Whether you qualify a genre "basic" or "ridiculous specific" is subjective and depends mainly of how deep you are into a given genre ;) Someone who have thousands of jazz files may want to distinct "acid jazz" and, say, "chill out". It's likely that you want to be more specific in one genre area than another, that's why there is not a global genre-acurateness option.

The use case I had in mind when coding c14n is that you have the given set of genres of your library and you want to make sure any new file imported will use one of those. To achieve this, you edit genres-tree.yaml so that each genre become the root of the branch it belongs to. Because you enforced only one allowed genre per branch (the root) this tree structure permits to funnel non-allowed genres into allowed genres.

I wrote a blog post about that issue a while ago, you may want to read it, as it has some illustrations that hopefully make my reasoning more clear.

Kraymer commented 10 years ago

From you config i see :

whitelist: /usr/lib/python2.7/site-packages/beetsplug/lastgenre/genres.txt

Have you edited the file ?
By default it contains all genres but you want to strip the content to list only the genres you want to handle in your library. eg if the file contains only electronica then the algo will do acid jazz => downtempo => electronica and use the latter.

marlemion commented 10 years ago

Tried this. See my 4th post. It does not follow your described behavior. Unfortunately...

marlemion commented 10 years ago

I will have to think about modifying the tree-fil as suggested in your blog post, but I still don't see the use for the different layers in the tree file then. Anyway, I'll be away until next Tuesday, so this will have to wait. :(

marlemion commented 10 years ago

HI, it is me again. I have followed your advise and modified the genres.txt to include some very generic genres, for example 'dance' and 'hip hop & rap'.

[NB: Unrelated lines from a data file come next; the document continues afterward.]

(** X1. When the argument is missing or empty and [ADJ_NEWS_API_KEY] holds
    a non-empty value, [__init__] builds a client with that value as its
    credential and bearer token, without making a request. *)
Theorem X1_environment_fallback (key : option string) (w : World)
    (value : string) :
  key = None \/ key = Some "" ->
  environ w !! "ADJ_NEWS_API_KEY" = Some value ->
  value <> "" ->
  exists self : AdjNews,
    __init__ key w = (Return self, w)
    /\ api_key self = Some value
    /\ ci_get "Authorization" (headers (session self))
       = Some ("Bearer " ++ value)
    /\ ci_get "Accept" (headers (session self)) = Some "application/json".
Proof.
  intros Hkey Henv Hne.
  destruct (init_session_headers (Some value) w)
    as (s & Hs & _ & Hauth & Hacc).
  exists {| api_key := Some value; session := s |}.
  split; [| now repeat split].
  assert (Hno : truthy_opt_str key = false)
    by (destruct Hkey as [-> | ->]; reflexivity).
  assert (Hyes : truthy_opt_str (Some value) = true).
  { unfold truthy_opt_str. cbn [py_optional truthy].
    destruct (String.eqb value "") eqn:E; [| reflexivity].
    apply String.eqb_eq in E. contradiction. }
  unfold __init__, bind at 1 2. rewrite Hno. cbn [negb].
  unfold os_getenv. rewrite Henv, Hyes. cbn [negb].
  unfold ret at 1. unfold bind. now rewrite Hs.
Qed.

(** X2. A client that [__init__] has built was built without touching
    the world; it holds a non-empty credential, an empty cookie jar, and
    these session headers, looked up under any spelling of the name:
    [Accept] is [application/json], [Authorization] is
    [Bearer <credential>], and every other header is the default of a
    fresh session. *)
Theorem X2_session_headers (key : option string) (w w' : World)
    (self : AdjNews) :
  __init__ key w = (Return self, w') ->
  exists credential : string,
    w' = w
    /\ api_key self = Some credential
    /\ credential <> ""
    /\ cookies (session self) = ∅
    /\ forall name : string,
         ci_get name (headers (session self))
         = if String.eqb (PyStr.lower name) "accept"
           then Some "application/json"
           else if String.eqb (PyStr.lower name) "authorization"
                then Some ("Bearer " ++ credential)
                else ci_get name default_headers.
Proof.
  intros H. apply init_returns in H as (Hw & Htruthy & _ & Hs).
  destruct (api_key self) as [credential|] eqn:Hk; [| discriminate].
  exists credential. split; [exact Hw |]. split; [reflexivity |].
  split.
  { intros ->. discriminate. }
  rewrite init_session_run in Hs. injection Hs as Hs. rewrite <- Hs.
  cbn [cookies headers ci_update fold_left fst snd format_opt_str].
  split; [reflexivity |]. intros name.
  unfold ci_get, ci_set.
  change (PyStr.lower "Authorization") with "authorization".
  change (PyStr.lower "Accept") with "accept".
  destruct (String.eqb (PyStr.lower name) "accept") eqn:Ea.
  { apply String.eqb_eq in Ea. rewrite Ea. now rewrite lookup_insert_eq. }
  rewrite lookup_insert_ne
    by (intros E; rewrite <- E, String.eqb_refl in Ea; discriminate).
  destruct (String.eqb (PyStr.lower name) "authorization") eqn:Eb.
  { apply String.eqb_eq in Eb. rewrite Eb. now rewrite lookup_insert_eq. }
  rewrite lookup_insert_ne
    by (intros E; rewrite <- E, String.eqb_refl in Eb; discriminate).
  reflexivity.
Qed.

(** ** More on calls *)

Lemma join_url_base (endpoint : string) :
  join_url BASE_URL endpoint
  = "https://api.data.adj.news/" ++ PyStr.lstrip "/" endpoint.
Proof. reflexivity. Qed.

Lemma str_startswith_app (prefix rest : string) :
  str_startswith (prefix ++ rest) prefix = true.
Proof.
  induction prefix as [|p prefix IH]; [reflexivity |].
  rewrite append_cons. cbn [str_startswith].
  now rewrite Ascii.eqb_refl, IH.
Qed.

Lemma do_call_request (c : call) (self : AdjNews) (w : World) :
  exists (endpoint : string) (params : option dict),
    calls (snd (snd (do_call c (self, w))))
    = (calls w ++ [get_call self (join_url BASE_URL endpoint) params])%list
    /\ api_key (fst (snd (do_call c (self, w)))) = api_key self
    /\ headers (session (fst (snd (do_call c (self, w)))))
       = headers (session self).
Proof.
  destruct c as [endpoint params | query n ctx | a]; cbn [do_call];
    unfold semantic_search, list_markets; rewrite _get_state;
    eexists _, _; repeat split.
Qed.


(** X6. The client never retries and never skips the library: whatever
    the calls of its methods, their arguments and their outcomes, each
    makes exactly one call of [session.get], and every such call is for a
    URL that starts with [https://api.data.adj.news/]. *)
Theorem X6_one_session_get_on_base_url (cs : list call) :
  forall (self : AdjNews) (w : World),
  exists made : list GetCall,
    calls (snd (run_calls cs (self, w))) = (calls w ++ made)%list
    /\ length made = length cs
    /\ Forall (fun c =>
                 str_startswith (call_url c) "https://api.data.adj.news/"
                 = true) made.
Proof.
  induction cs as [|c cs IH]; intros self w; cbn [run_calls].
  - exists []. rewrite app_nil_r. repeat split. constructor.
  - destruct (do_call_request c self w) as (endpoint & params & Hw & _).
    destruct (do_call c (self, w)) as [res [self1 w1]].
    cbn [fst snd] in *.
    destruct (IH self1 w1) as (made & Hmade & Hlen & Hall).
    exists (get_call self (join_url BASE_URL endpoint) params :: made).
    rewrite Hmade, Hw, <- app_assoc. repeat split.
    + cbn [length]. now rewrite Hlen.
    + constructor; [| exact Hall].
      cbn [get_call call_url]. rewrite join_url_base.
      apply str_startswith_app.
Qed.

(** X7. [semantic_search] and [list_markets] each call [session.get] once,
    for their own fixed URL and with the parameters they assembled,
    whatever the arguments and whether the call then returns or raises. *)
Theorem X7_method_calls (self : AdjNews) (w : World) :
  (forall (query : string) (n : Z) (include_context : bool),
      calls (snd (snd (semantic_search query n include_context (self, w))))
      = (calls w
         ++ [get_call self "https://api.data.adj.news/api/search/query"
               (Some (semantic_search_params query n include_context))])%list)
  /\ (forall a : list_markets_args,
         calls (snd (snd (list_markets a (self, w))))
         = (calls w
            ++ [get_call self "https://api.data.adj.news/api/markets"
                  (Some (list_markets_params a))])%list).
Proof.
  split; intros; unfold semantic_search, list_markets;
    now rewrite _get_state.
Qed.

It works quite ok right now, but still there are issues I don't understand. For example, I try to get the right genre for 'ASD', a German rap combo. But instead, it sorts it into 'dance'. I have modified the lastgenre plugin code to be more verbose, especially to show all tags and weight such as read from the last.fm webpage:

res_tag: deutschrap (100) res_tag: hip hop (100) res_tag: hip-hop (97) res_tag: german (89) res_tag: rap (78) res_tag: german hiphop (51) res_tag: samy deluxe (19) res_tag: german hip hop (14) res_tag: german hip-hop (14) res_tag: afrob (12) res_tag: deutsch (12) res_tag: hamburg (12) res_tag: deutscher hip hop (10) res_tag: asd (10) res_tag: deutsch rap (10) res_tag: hiphop (10) res_tag: german rap (10) res_tag: hamburgs finest (8) res_tag: deutscher sprechgesang (6) res_tag: german artists (6) res_tag: hamburg hip-hop (6) res_tag: old school (6) res_tag: stuttgart (6) res_tag: deutscher hiphop (4) res_tag: geht ab (4) res_tag: kolchose (4) res_tag: stuttgart hip-hop (4) res_tag: splash festival (4) res_tag: kultrap (4) res_tag: hip hop mit niveau (4) res_tag: deutsch-hip-hop (4) res_tag: deutscha hip-hop (4) res_tag: rocken roll : (4) res_tag: germany (4) res_tag: real shit (4) res_tag: male vocalists (4) res_tag: german bands (4) res_tag: hamburger schule (4) res_tag: smooth (4) res_tag: oldschool german hip-hop (4) res_tag: since (4) res_tag: italian trash (2) res_tag: no more war (2) res_tag: party (2) res_tag: band (2) res_tag: dance (2) lastfm.tag (min. 15): dance [2] tags: [u'dance'] tag: dance

Here you can see the problem: the first 4 items of tags are all rated very high, but still, it is sorted into 'dance', which is the last on the list. I have set min_weight > 2 (actuall 15), but it still sorts it in dance. hip-hop or hip hop should be funneled into 'hip hop & rap':

Any thought on this? It definitely does not behave as it should. 'dance' and 'hip hop' are even the same level, 'hip hop & rap' is one level above dance. I don't get the logic of choosing.

marlemion commented 10 years ago

Shouldn't be the logic the following:

Grab the first tag with the highest weight from lastfm. Check whether it is in the genres-tree. If not, skip it. If yes, check, if it is in the whitelist. If yes, set it. If no, funnel it down (one level or more levels). Check whether the funneled genre is in the whitelist. If yes, set it, if not, either funnel further down, if possible, or go back to the top and choose the next tag provided by lastfm.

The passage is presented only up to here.